The Wilds has since won several awards from Business Arts SA, the SA Institute of Architecture, Caxton's Best of Joburg and Rotary. The park has been featured in media articles all over South Africa and the world.

==Features and vegetation==

The Wilds features over 8 kilometres of stone pathway. There are also a number of water features including streams, ponds and waterfalls, however, water was cut off to these during the abandonment of the park and the City of Johannesburg is yet to restore this, despite numerous efforts from those involved in rejuvenation of the park.

After the 1936 Empire Exhibition hosted in Johannesburg, The Wilds was designated as an indigenous South African botanical garden. The topography is highly contrasted, featuring lush lawns, Yellowwood forests, and Highveld koppie.

On the Southwest side of the park, there are a collection of greenhouses which have fallen into decay and are fenced off from public access.

The park offers views of Hillbrow, Berea and the inner city, including views of several Johannesburg landmarks.

==Artworks==

The Wilds has become home to a number of artworks over the since 2017. Most of these have been contributed by James Delaney who creates brightly painted laser cut animals.
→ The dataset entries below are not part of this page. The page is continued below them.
Lemma inv_wait w wt id op rid :
  lock_inv (MkLockSystem w wt) -> op <> OpUnlock -> requested w rid (MkRequest id (op_mode op) false) ->
  lock_inv (MkLockSystem w (<[id := (op, rid)]> wt)).
Proof.
  intros [Iq It Is Ie Iw] Hop Hr. split; try done. simpl in *. intros id' op' rid'.
  destruct (decide (id' = id)) as [->|Hne]; [rewrite lookup_insert_eq; by intros [= <- <-]|].
  rewrite lookup_insert_ne by done. apply Iw.
Qed.

Lemma lock_wait_ok w wt id rid t op q :
  lock_inv (MkLockSystem w wt) -> txns_ w !! id = Some t -> lock_table_ w !! rid = Some q -> op <> OpUnlock ->
  MkRequest id (op_mode op) false ∈ request_queue_ q ->
  exists r w', run_wake id op rid w = Ok (r, w') /\ lock_inv (MkLockSystem w' (settle id op rid r wt)).
Proof.
  intros Hinv Ht Hq Hop Hr.
  assert (Hready : exists ready, run_wake id op rid w = (if ready : bool then lock_finish op id rid w else Ok (Waiting, w))
     /\ (ready = true -> state_ t <> ABORTED -> grantable op q)).
  { destruct op; [| | |done]; simpl; unfold LockShared_wait, LockExclusive_wait, LockUpgrade_wait, shared_ready, exclusive_ready,
      sbind, get_txn, get_queue; rewrite Ht; simpl; rewrite Hq; simpl; unfold Txn_GetState.
    - exists (bool_decide (state_ t = ABORTED) || negb (is_writing_ q)). split; [by destruct (_ || _)|].
      intros [Hx%bool_decide_eq_true|Hx%negb_true_iff]%orb_true_iff Ha; [done|]. by split.
    - exists (bool_decide (state_ t = ABORTED) || negb (is_writing_ q) && (sharing_count_ q =? 0)). split; [by destruct (_ || _)|].
      intros [Hx%bool_decide_eq_true|[Hx%negb_true_iff Hy%Z.eqb_eq]%andb_true_iff]%orb_true_iff Ha; [done|]. by split.
    - exists (bool_decide (state_ t = ABORTED) || negb (is_writing_ q) && (sharing_count_ q =? 0)). split; [by destruct (_ || _)|].
      intros [Hx%bool_decide_eq_true|[Hx%negb_true_iff Hy%Z.eqb_eq]%andb_true_iff]%orb_true_iff Ha; [done|]. by split. }
  destruct Hready as (ready & -> & Hg). destruct ready.
  - destruct (lock_finish_ok w wt id rid t op q Hinv Ht Hq Hop Hr (Hg eq_refl)) as (r & w' & Hrun & Hne & Hinv').
    exists r, w'. split; [done|]. by destruct r.
  - exists Waiting, w. split; [done|]. apply inv_wait; [done|done|]. by exists q.
Qed.

(** *** The beginnings of the calls *)

Lemma inv_ids w wt ids : lock_inv (MkLockSystem w wt) -> id_2_txn_ w ⊆ ids ->
  lock_inv (MkLockSystem (MkLockWorld (txns_ w) (lock_table_ w) ids) wt).
Proof.
  intros [Iq It Is Ie Iw] Hids. split; try done. simpl in *. intros rid r Hr. destruct (It rid r Hr). split; [done|set_solver].
Qed.

Lemma inv_new_queue w wt rid : lock_inv (MkLockSystem w wt) -> lock_table_ w !! rid = None ->
  lock_inv (MkLockSystem (set_table (<[rid := Queue_new]> (lock_table_ w)) w) wt).
Proof.
  intros [Iq It Is Ie Iw] Hn.
  assert (Hreq : forall rid' r, requested (set_table (<[rid := Queue_new]> (lock_table_ w)) w) rid' r <-> requested w rid' r).
  { intros rid' r. unfold requested. simpl. destruct (decide (rid' = rid)) as [->|Hne]; [|by rewrite lookup_insert_ne].
    rewrite lookup_insert_eq, Hn. split; [intros (q & [= <-] & Hx); simpl in Hx; set_solver|by intros (q & ? & _)]. }
  split; simpl in *.
  - intros rid' q. destruct (decide (rid' = rid)) as [->|Hne]; [|rewrite lookup_insert_ne by done; apply Iq].
    rewrite lookup_insert_eq. intros [= <-]. split; simpl; try done. apply NoDup_nil_2.
  - intros rid' r Hr%Hreq. by apply (It rid' r).
  - intros id t rid' Ht. rewrite Hreq. by apply Is.
  - intros id t rid' Ht. rewrite Hreq. by apply Ie.
  - intros id op rid' Hw. rewrite Hreq. by apply (Iw id op rid').
Qed.

Lemma prepare_ok w wt id rid t :
  lock_inv (MkLockSystem w wt) -> txns_ w !! id = Some t -> wt !! id = None ->
  (exists r w', LockPrepare id rid w = Ok (Some r, w') /\ lock_inv (MkLockSystem w' (delete id wt)))
  \/ (exists w' q, LockPrepare id rid w = Ok (None, w') /\ lock_inv (MkLockSystem w' wt) /\ txns_ w' !! id = Some t
      /\ lock_table_ w' !! rid = Some q /\ id_2_txn_ w' = id_2_txn_ w
      /\ (lock_table_ w !! rid = Some q \/ (lock_table_ w !! rid = None /\ q = Queue_new))).
Proof.
  intros Hinv Ht Hw. unfold LockPrepare, sbind, get_txn. rewrite Ht. simpl. unfold Txn_GetState.
  destruct (decide (state_ t = SHRINKING)) as [Hs|Hs].
  - left. exists LOCK_ON_SHRINKING. unfold upd_txn, sbind, get_txn. rewrite Ht. simpl. eexists. split; [done|].
    by apply (inv_abort w wt id t).
  - right. destruct (lock_table_ w !! rid) as [q|] eqn:Hq.
    + exists w, q. split_and!; try done. by left.
    + eexists _, Queue_new. split; [done|]. split; [by apply inv_new_queue|]. simpl. split_and!; try done; [by rewrite lookup_insert_eq|].
      by right.
Qed.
This began with the Owl Forest, a collection of 67 Owls contributed for Mandela Day in 2017. Delaney has also named and signposted sections of the park according to the artworks which he has contributed to these areas.

==Community involvement==

Since Delaney's Owl Forest, a number of community organisations have joined in trying to bring people back to The Wilds.

In May 2019, "We Love Killarney" a non-profit community organisation set up to implement a series of improvements to the adjacent neighbourhood of Killarney revealed a plan to reopen an entrance to The Wilds from Killarney with an archway connected to the Killarney park by an upgraded pavement.

Another initiative launched in 2019 was a series of Sunday "Walk and Talks" where presenters could sign up to lead a guided walk through the park whilst speaking on any topic of their choice.

The park also has regular yoga and meditations sessions taking place on the lawns.